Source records
(** ** store.go *)

Definition invite_of_row (id : string) (r : AccountInviteRow) : res AccountInvite :=
  expires <-r parse_time "parse invite expires_at" r.(ai_expires_at) ;;
  created <-r parse_time "parse invite created_at" r.(ai_created_at) ;;
  accepted <-r parse_time_opt "parse optional time" r.(ai_accepted_at) ;;
  revoked <-r parse_time_opt "parse optional time" r.(ai_revoked_at) ;;
  Ok (MkAccountInvite id r.(ai_target) r.(ai_norm_email) r.(ai_invited_by) r.(ai_event_id)
        r.(ai_event_role) expires accepted revoked created).
Definition scanInvite (row : option (string * AccountInviteRow)) : res (option AccountInvite) :=
  match row with
  | None => Ok None
  | Some (id, r) => i <-r invite_of_row id r ;; Ok (Some i)
  end.

(** An invitation that is neither accepted nor revoked, and one that has not
    expired either. *)
Definition pending (r : AccountInviteRow) : bool :=
  is_null r.(ai_accepted_at) && is_null r.(ai_revoked_at).
Definition live_invite (now : string) (r : AccountInviteRow) : bool :=
  pending r && str_lt now r.(ai_expires_at).

Definition accept_invite_row (now : string) (r : AccountInviteRow) : AccountInviteRow :=
  {| ai_target := r.(ai_target); ai_norm_email := r.(ai_norm_email);
     ai_token_hash := r.(ai_token_hash); ai_invited_by := r.(ai_invited_by);
     ai_event_id := r.(ai_event_id); ai_event_role := r.(ai_event_role);
     ai_expires_at := r.(ai_expires_at); ai_accepted_at := Some now;
     ai_revoked_at := r.(ai_revoked_at); ai_created_at := r.(ai_created_at) |}.
Definition revoke_invite_row (now : string) (r : AccountInviteRow) : AccountInviteRow :=
  {| ai_target := r.(ai_target); ai_norm_email := r.(ai_norm_email);
     ai_token_hash := r.(ai_token_hash); ai_invited_by := r.(ai_invited_by);
     ai_event_id := r.(ai_event_id); ai_event_role := r.(ai_event_role);
     ai_expires_at := r.(ai_expires_at); ai_accepted_at := r.(ai_accepted_at);
     ai_revoked_at := Some now; ai_created_at := r.(ai_created_at) |}.
Definition status_row (status now : string) (r : UserRow) : UserRow :=
  {| u_email := r.(u_email); u_norm_email := r.(u_norm_email);
     u_display_name := r.(u_display_name); u_timezone := r.(u_timezone); u_role := r.(u_role);
     u_status := status; u_invited_by := r.(u_invited_by); u_activated_at := r.(u_activated_at);
     u_last_login_at := r.(u_last_login_at); u_created_at := r.(u_created_at);
     u_updated_at := now |}.

(** [UPDATE account_invites ... WHERE id = ? AND ...] and its number of rows. *)
Definition update_invite (ctx id : string) (Q : AccountInviteRow -> bool)
    (f : AccountInviteRow -> AccountInviteRow) : M Z :=
  stmt ctx (fun d => let '(t, n) := update_id id Q f d.(account_invites) in
                     Some (n, set_account_invites (fun _ => t) d)).

Definition is_cohost_of (eventID : string) (_ : string) (m : MembershipRow) : bool :=
  bool_decide (m.(em_event_id) = eventID) && bool_decide (m.(em_role) = "cohost").
Definition cohost_offer (eventID now : string) (_ : string) (r : AccountInviteRow) : bool :=
  bool_decide (r.(ai_event_id) = Some eventID) && bool_decide (r.(ai_event_role) = Some "cohost")
  && live_invite now r.
(** [CountCohostCommitmentsTx]'s query: cohosts and live offers. *)
Definition cohost_commitments (eventID now : string) (d : Database) : Z :=
  count (is_cohost_of eventID) d.(event_memberships)
  + count (cohost_offer eventID now) d.(account_invites).

Definition active_admin (r : UserRow) : bool :=
  bool_decide (r.(u_role) = InstanceRoleAdmin) && bool_decide (r.(u_status) = UserStatusActive).

Definition membership_row (eventID userID role grantedBy now : string) : MembershipRow :=
  {| em_event_id := eventID; em_user_id := userID; em_role := role; em_granted_by := grantedBy;
     em_created_at := now; em_updated_at := now |}.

● **WHAT YOU HAVE TO DO**
From the records above, print exactly the lines that run from the line with "ai_expires_at := r.(ai_expires_at); ai_accepted_at := Some" to the line with "Some (n, set_account_invites", inclusive.

● **YOUR RESPONSE**
     ai_expires_at := r.(ai_expires_at); ai_accepted_at := Some now;
     ai_revoked_at := r.(ai_revoked_at); ai_created_at := r.(ai_created_at) |}.
Definition revoke_invite_row (now : string) (r : AccountInviteRow) : AccountInviteRow :=
  {| ai_target := r.(ai_target); ai_norm_email := r.(ai_norm_email);
     ai_token_hash := r.(ai_token_hash); ai_invited_by := r.(ai_invited_by);
     ai_event_id := r.(ai_event_id); ai_event_role := r.(ai_event_role);
     ai_expires_at := r.(ai_expires_at); ai_accepted_at := r.(ai_accepted_at);
     ai_revoked_at := Some now; ai_created_at := r.(ai_created_at) |}.
Definition status_row (status now : string) (r : UserRow) : UserRow :=
  {| u_email := r.(u_email); u_norm_email := r.(u_norm_email);
     u_display_name := r.(u_display_name); u_timezone := r.(u_timezone); u_role := r.(u_role);
     u_status := status; u_invited_by := r.(u_invited_by); u_activated_at := r.(u_activated_at);
     u_last_login_at := r.(u_last_login_at); u_created_at := r.(u_created_at);
     u_updated_at := now |}.

(** [UPDATE account_invites ... WHERE id = ? AND ...] and its number of rows. *)
Definition update_invite (ctx id : string) (Q : AccountInviteRow -> bool)
    (f : AccountInviteRow -> AccountInviteRow) : M Z :=
  stmt ctx (fun d => let '(t, n) := update_id id Q f d.(account_invites) in
                     Some (n, set_account_invites (fun _ => t) d)).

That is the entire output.